- **Input material**:
(* ===== verification/Scheduler.v ===== *)
(** The scheduler: what a VM does, as a step relation, and what it promises.

    Fibers run one at a time.  A step is a call the running fiber makes, its
    end, a task taken from the strand, or an object collected by Lua.  The
    promise is stated over an abstract scheduler that only knows, for each
    fiber, the one place it waits in: [Schedule.move]. *)
From S2P Require Import Prelude Errors Lua Vm Sync FiberOps.

(** * The calls of a fiber *)
Inductive operation : Set :=
| MutexNew | MutexLock | MutexTryLock | MutexUnlock
| RecursiveMutexNew | RecursiveMutexLock | RecursiveMutexTryLock
| RecursiveMutexUnlock
| CondNew | CondWait | CondNotifyOne | CondNotifyAll
| FutureNew | PromiseSetValue | PromiseSetError | FutureGet
| FiberJoin | FiberDetach | FiberInterrupt | FiberInterruptionCaught
| FiberJoinable | Spawn
| ThisYield | ThisDisableInterruption | ThisRestoreInterruption
| ThisForbidSuspend | ThisAllowSuspend | ThisLocal | ThisIsMain.

Definition call (op : operation) (L : lua_args) (vm : vm_context) :
    vm_context * answer :=
  match op with
  | MutexNew => Mutex.mutex_new vm
  | MutexLock => Mutex.mutex_lock L vm
  | MutexTryLock => Mutex.mutex_try_lock L vm
  | MutexUnlock => Mutex.mutex_unlock L vm
  | RecursiveMutexNew => RecursiveMutex.recursive_mutex_new vm
  | RecursiveMutexLock => RecursiveMutex.recursive_mutex_lock L vm
  | RecursiveMutexTryLock => RecursiveMutex.recursive_mutex_try_lock L vm
  | RecursiveMutexUnlock => RecursiveMutex.recursive_mutex_unlock L vm
  | CondNew => ConditionVariable.cond_new vm
  | CondWait => ConditionVariable.cond_wait L vm
  | CondNotifyOne => ConditionVariable.cond_notify_one L vm
  | CondNotifyAll => ConditionVariable.cond_notify_all L vm
  | FutureNew => Future.future_new vm
  | PromiseSetValue => Future.promise_set_value L vm
  | PromiseSetError => Future.promise_set_error L vm
  | FutureGet => Future.future_get L vm
  | FiberJoin => fiber_join L vm
  | FiberDetach => fiber_detach L vm
  | FiberInterrupt => fiber_interrupt L vm
  | FiberInterruptionCaught => fiber_interruption_caught L vm
  | FiberJoinable => fiber_joinable L vm
  | Spawn => spawn L vm
  | ThisYield => this_fiber_yield vm
  | ThisDisableInterruption => this_fiber_disable_interruption vm
  | ThisRestoreInterruption => this_fiber_restore_interruption vm
  | ThisForbidSuspend => this_fiber_forbid_suspend vm
  | ThisAllowSuspend => this_fiber_allow_suspend vm
  | ThisLocal => this_fiber_local vm
  | ThisIsMain => this_fiber_is_main vm
  end.

(** The properties of a handle are computed on a handle: [__index] is only
    called on one. *)
Definition callable (op : operation) (L : lua_args) (vm : vm_context) : Prop :=
  match op with
  | FiberInterruptionCaught | FiberJoinable => is_Some (fiber_arg L vm)
  | _ => True
  end.

Definition is_running (vm : vm_context) : Prop :=
  ∃ args, threads vm !! current_fiber_ vm = Some (CoRunning args).
Definition idle (vm : vm_context) : Prop :=
  ∀ f args, threads vm !! f ≠ Some (CoRunning args).

(** A call that yields suspends the fiber that made it. *)
Definition settle (r : vm_context * answer) : vm_context :=
  match r.2 with
  | Yield => set_thread (current_fiber_ r.1) CoSuspended r.1
  | _ => r.1
  end.
Definition after_call (r : vm_context * answer) : vm_context :=
  match r.2 with Yield => epilogue_yield (settle r) | _ => settle r end.

(** A mutex, a condition variable or a future that a fiber waits on is on the
    stack of that fiber, which the fiber table keeps alive: such objects are
    collected only with the VM.  A promise can be collected while fibers wait
    for its future. *)
Inductive step (vm : vm_context) : vm_context → Prop :=
| step_call op L :
    valid_ vm = true → is_running vm → callable op L vm →
    (call op L vm).2 ≠ Stuck →
    step vm (after_call (call op L vm))
| step_finish r :
    valid_ vm = true → is_running vm → step vm (fiber_epilogue r vm)
| step_task f opts ts vm' :
    idle vm → strand vm = FiberResume f opts :: ts →
    fiber_resume f opts (with_strand (λ _, ts) vm) = Some vm' →
    step vm vm'
| step_collect_promise p :
    valid_ vm = true → step vm (Future.promise_mt_gc p vm)
| step_collect_fiber h f caught :
    valid_ vm = true → objects vm !! h = Some (Fiber (Some f) false caught) →
    step vm (fiber_mt_gc h vm).1
| step_notify_errmem : step vm (notify_errmem vm)
| step_notify_exit_request : step vm (notify_exit_request vm)
| step_notify_cleanup_error coro : step vm (notify_cleanup_error coro vm).

(** A VM that just started: its main fiber [f] runs, detached. *)
Definition initial_row : fiber_data :=
  FiberData JDetached None 0 None (DNumber 0) false None None None true.
Definition initial (vm : vm_context) : Prop :=
  valid_ vm = true ∧ current_fiber_ vm = L_ vm ∧
  async_event_thread_ vm ≠ L_ vm ∧
  threads vm = {[L_ vm := CoRunning []]} ∧
  fiber_list vm = {[L_ vm := initial_row]} ∧
  objects vm = ∅ ∧ strand vm = [] ∧
  L_ vm < next_loc vm ∧ async_event_thread_ vm < next_loc vm.

(** * The abstract scheduler *)
Module Schedule.
(** Where a fiber that does not run waits: in the pending list of an object,
    for a fiber it joins to end, or for its turn. *)
Inductive place : Set :=
| InObject (o : loc)
| Joining (f : loc)
| Queued.

Record t : Type := Sched {
  place_of : loc → option place;
  running : option loc;
}.

Definition put (f : loc) (p : option place) (s : loc → option place) :
    loc → option place :=
  λ g, if decide (g = f) then p else s g.

(** What may happen to a fiber.  There is no move from nowhere to running but
    through the queue, and none out of a place but into the queue. *)
Inductive move : t → t → Prop :=
| Park P f p :
    P f = None → move (Sched P (Some f)) (Sched (put f (Some p) P) None)
| Wake P r f p :
    P f = Some p → p ≠ Queued →
    move (Sched P r) (Sched (put f (Some Queued) P) r)
| Spawned P r f :
    P f = None → r ≠ Some f → move (Sched P r) (Sched (put f (Some Queued) P) r)
| Dispatch P f :
    P f = Some Queued → move (Sched P None) (Sched (put f None P) (Some f))
| Finish P f :
    move (Sched P (Some f)) (Sched P None)
| Handoff P f j :
    P j = Some (Joining f) →
    move (Sched P (Some f)) (Sched (put j None P) (Some j)).
End Schedule.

- **The problem**:
Begin with the line that has "step_task f opts" in the listing above and end after the line that has "(** What may"; output those lines exactly.

- **Result of this task**:
| step_task f opts ts vm' :
    idle vm → strand vm = FiberResume f opts :: ts →
    fiber_resume f opts (with_strand (λ _, ts) vm) = Some vm' →
    step vm vm'
| step_collect_promise p :
    valid_ vm = true → step vm (Future.promise_mt_gc p vm)
| step_collect_fiber h f caught :
    valid_ vm = true → objects vm !! h = Some (Fiber (Some f) false caught) →
    step vm (fiber_mt_gc h vm).1
| step_notify_errmem : step vm (notify_errmem vm)
| step_notify_exit_request : step vm (notify_exit_request vm)
| step_notify_cleanup_error coro : step vm (notify_cleanup_error coro vm).

(** A VM that just started: its main fiber [f] runs, detached. *)
Definition initial_row : fiber_data :=
  FiberData JDetached None 0 None (DNumber 0) false None None None true.
Definition initial (vm : vm_context) : Prop :=
  valid_ vm = true ∧ current_fiber_ vm = L_ vm ∧
  async_event_thread_ vm ≠ L_ vm ∧
  threads vm = {[L_ vm := CoRunning []]} ∧
  fiber_list vm = {[L_ vm := initial_row]} ∧
  objects vm = ∅ ∧ strand vm = [] ∧
  L_ vm < next_loc vm ∧ async_event_thread_ vm < next_loc vm.

(** * The abstract scheduler *)
Module Schedule.
(** Where a fiber that does not run waits: in the pending list of an object,
    for a fiber it joins to end, or for its turn. *)
Inductive place : Set :=
| InObject (o : loc)
| Joining (f : loc)
| Queued.

Record t : Type := Sched {
  place_of : loc → option place;
  running : option loc;
}.

Definition put (f : loc) (p : option place) (s : loc → option place) :
    loc → option place :=
  λ g, if decide (g = f) then p else s g.

(** What may happen to a fiber.  There is no move from nowhere to running but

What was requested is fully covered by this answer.